New York: Dewan Federal Reserve AS menunjuk Jerome Powell sebagai ketua sementara The Fed hingga Kevin Warsh resmi dilantik sebagai bos baru bank sentral Amerika Serikat.
Penunjukan Powell sebagai ketua sementara disebut sejalan dengan praktik sebelumnya dalam masa transisi kepemimpinan di Federal Reserve. Informasi tersebut disampaikan melalui siaran pers di situs resmi Federal Reserve.
Melansir Xinhua, Senin, 18 Mei 2026, masa jabatan kedua Powell sebagai ketua Fed secara resmi berakhir pada Jumat, 15 Mei 2026. Penggantinya, Kevin Warsh, telah dikonfirmasi oleh Senat AS dua hari sebelumnya sebagai ketua Fed berikutnya.
Powell mengatakan akan tetap berada di Dewan Federal Reserve sebagai gubernur untuk jangka waktu yang belum ditentukan. Langkah itu dilakukan dengan mempertimbangkan independensi bank sentral AS.
Masa jabatan Powell sebagai gubernur Fed saat ini berlangsung hingga Januari 2028. Powell sebelumnya menghadapi investigasi kriminal Departemen Kehakiman AS terkait penanganan renovasi kantor pusat Federal Reserve di Washington DC.

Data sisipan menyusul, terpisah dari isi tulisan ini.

Record ShadowMemory := {
  l0a_ : option PM.PM; l0b_ : option PM.PM; l0c_ : option PM.PM; l1_ : option PM.PM;
  ub_ : option PM.PM; gm_ : GmPM.GmPM; private_ : option PM.PM;
  heapBlockManager_ : Hbm.HeapBlockManager; heapBlockManagerBypass_ : Hbm.HeapBlockManager;
  unusedHeap_ : UnusedHeap; chipInfo_ : ChipInfo; atomicEnabled_ : bool; deviceType_ : DeviceType;
}.

Section ops.
Context `{!Securec}.

(** [ShadowMemory()] *)
Definition new_ShadowMemory : ShadowMemory :=
  {| l0a_ := None; l0b_ := None; l0c_ := None; l1_ := None; ub_ := None;
     gm_ := GmPM.new_GmPM GM_DEFAULT_VALUE; private_ := None;
     heapBlockManager_ := Hbm.empty_manager; heapBlockManagerBypass_ := Hbm.empty_manager;
     unusedHeap_ := {| bytesNotUse := 0; blockNum := 0 |};
     chipInfo_ := {| aiCoreCnt := 0; l0aSize := 0; l0bSize := 0; l0cSize := 0; l1Size := 0;
                     ubSize := 0; ubBlockSize := 0; privateSize := 0; hbmSize := 0 |};
     atomicEnabled_ := false; deviceType_ := DEVICE_INVALID |}.

Definition IsReady (s : ShadowMemory) : bool :=
  bool_decide (is_Some (l0a_ s)) && bool_decide (is_Some (l0b_ s)) &&
  bool_decide (is_Some (l0c_ s)) && bool_decide (is_Some (l1_ s)) &&
  bool_decide (is_Some (ub_ s)) && bool_decide (is_Some (private_ s)).

Definition Init (s : ShadowMemory) (deviceType : DeviceType) (c : ChipInfo) : ShadowMemory * bool :=
  let s' :=
    {| l0a_ := Some (PM.new_PM (l0aSize c) CHIPMEM_DEFAULT_VALUE);
       l0b_ := Some (PM.new_PM (l0bSize c) CHIPMEM_DEFAULT_VALUE);
       l0c_ := Some (PM.new_PM (l0cSize c) CHIPMEM_DEFAULT_VALUE);
       l1_ := Some (PM.new_PM (l1Size c) CHIPMEM_DEFAULT_VALUE);
       ub_ := Some (PM.new_PM (ubSize c) CHIPMEM_DEFAULT_VALUE);
       gm_ := gm_ s;
       private_ := Some (PM.new_PM (privateSize c) PRIVATE_DEFAULT_VALUE);
       heapBlockManager_ := heapBlockManager_ s; heapBlockManagerBypass_ := heapBlockManagerBypass_ s;
       unusedHeap_ := unusedHeap_ s; chipInfo_ := c; atomicEnabled_ := atomicEnabled_ s;
       deviceType_ := deviceType |} in
  (s', IsReady s').

(** A null table here is a null dereference. *)
Definition ResetChipMemory (s : ShadowMemory) : option ShadowMemory :=
  l0a ← l0a_ s; l0b ← l0b_ s; l0c ← l0c_ s; l1 ← l1_ s; ub ← ub_ s;
  let reset pm := Some (PM.Reset pm CHIPMEM_DEFAULT_VALUE) in
  Some {| l0a_ := reset l0a; l0b_ := reset l0b; l0c_ := reset l0c; l1_ := reset l1; ub_ := reset ub;
          gm_ := gm_ s; private_ := private_ s;
          heapBlockManager_ := heapBlockManager_ s; heapBlockManagerBypass_ := heapBlockManagerBypass_ s;
          unusedHeap_ := unusedHeap_ s; chipInfo_ := chipInfo_ s; atomicEnabled_ := atomicEnabled_ s;
          deviceType_ := deviceType_ s |}.

Definition ResetPrivateMemory (s : ShadowMemory) : option ShadowMemory :=
  p ← private_ s;
  Some {| l0a_ := l0a_ s; l0b_ := l0b_ s; l0c_ := l0c_ s; l1_ := l1_ s; ub_ := ub_ s; gm_ := gm_ s;
          private_ := Some (PM.Reset p PRIVATE_DEFAULT_VALUE);
          heapBlockManager_ := heapBlockManager_ s; heapBlockManagerBypass_ := heapBlockManagerBypass_ s;
          unusedHeap_ := unusedHeap_ s; chipInfo_ := chipInfo_ s; atomicEnabled_ := atomicEnabled_ s;
          deviceType_ := deviceType_ s |}.

Definition SetAtomic (s : ShadowMemory) (enabled : bool) : ShadowMemory :=
  {| l0a_ := l0a_ s; l0b_ := l0b_ s; l0c_ := l0c_ s; l1_ := l1_ s; ub_ := ub_ s; gm_ := gm_ s;
     private_ := private_ s;
     heapBlockManager_ := heapBlockManager_ s; heapBlockManagerBypass_ := heapBlockManagerBypass_ s;
     unusedHeap_ := unusedHeap_ s; chipInfo_ := chipInfo_ s; atomicEnabled_ := enabled;
     deviceType_ := deviceType_ s |}.

Definition GetMemMap (s : ShadowMemory) (space : AddressSpace) : option memmap :=
  match space with
  | GM => Some (GlobalMap (gm_ s))
  | L0A => LocalMap <$> l0a_ s
  | L0B => LocalMap <$> l0b_ s
  | L0C => LocalMap <$> l0c_ s
  | L1 => LocalMap <$> l1_ s
  | UB => LocalMap <$> ub_ s
  | PRIVATE => LocalMap <$> private_ s
  | BT | FB | UNKNOWN => None
  end.

(** The state after the table behind the pointer was modified. *)
Definition put_map (s : ShadowMemory) (space : AddressSpace) (m : memmap) : ShadowMemory :=
  let local old := match m with LocalMap pm => Some pm | GlobalMap _ => old end in
  {| l0a_ := if bool_decide (space = L0A) then local (l0a_ s) else l0a_ s;
     l0b_ := if bool_decide (space = L0B) then local (l0b_ s) else l0b_ s;
     l0c_ := if bool_decide (space = L0C) then local (l0c_ s) else l0c_ s;
     l1_ := if bool_decide (space = L1) then local (l1_ s) else l1_ s;
     ub_ := if bool_decide (space = UB) then local (ub_ s) else ub_ s;
     private_ := if bool_decide (space = PRIVATE) then local (private_ s) else private_ s;
     gm_ := match m with GlobalMap gm => if bool_decide (space = GM) then gm else gm_ s
                       | LocalMap _ => gm_ s end;
     heapBlockManager_ := heapBlockManager_ s; heapBlockManagerBypass_ := heapBlockManagerBypass_ s;
     unusedHeap_ := unusedHeap_ s; chipInfo_ := chipInfo_ s; atomicEnabled_ := atomicEnabled_ s;
     deviceType_ := deviceType_ s |}.

Definition with_managers (s : ShadowMemory) (h b : Hbm.HeapBlockManager) (u : UnusedHeap)
    : ShadowMemory :=
  {| l0a_ := l0a_ s; l0b_ := l0b_ s; l0c_ := l0c_ s; l1_ := l1_ s; ub_ := ub_ s; gm_ := gm_ s;
     private_ := private_ s; heapBlockManager_ := h; heapBlockManagerBypass_ := b;
     unusedHeap_ := u; chipInfo_ := chipInfo_ s; atomicEnabled_ := atomicEnabled_ s;
     deviceType_ := deviceType_ s |}.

Namun, investigasi tersebut kemudian dialihkan ke inspektur jenderal Fed setelah seorang senator Republik mengancam akan memblokir semua calon ketua Fed dari Presiden AS Donald Trump.
Baca Juga :
Data Inflasi AS Terbaru Disebut Kabar Buruk, Fed Didesak Hati-hatiKevin Warsh akan digantikan sementara oleh Jerome Powell. Foto: Dok Discovery Alert.
Siapa Kevin Warsh?
Dilansir dari Investing.com, Kevin Warsh adalah seorang ekonom Amerika dan mantan pembuat kebijakan yang menjabat sebagai anggota Dewan Gubernur Federal Reserve dari 2006 hingga 2011, termasuk selama krisis keuangan global.
Selama masa jabatannya, ia terlibat erat dalam membentuk respons Fed terhadap gejolak pasar dan bertindak sebagai penghubung utama dengan Wall Street. Setelah meninggalkan bank sentral, ia tetap memiliki suara berpengaruh dalam kebijakan moneter, sering mengomentari inflasi, suku bunga, dan arah ekonomi AS secara lebih luas.
Ketika Warsh menjelaskan pandangannya dalam sidang Kongres pada Jumat, ia memberikan penekanan "lebih besar dari yang diharapkan" pada independensi Fed, dengan mengatakan Fed bertanggung jawab atas stabilitas harga dan harus menjaga inflasi tetap rendah sebagai bukti independensinya, bahwa "independensi harus diperoleh."
"Ini bisa saja terdengar agresif. Namun, ketika membahas apa yang sebenarnya akan ia lakukan, pernyataannya tidak agresif," kata analis di KB Securities.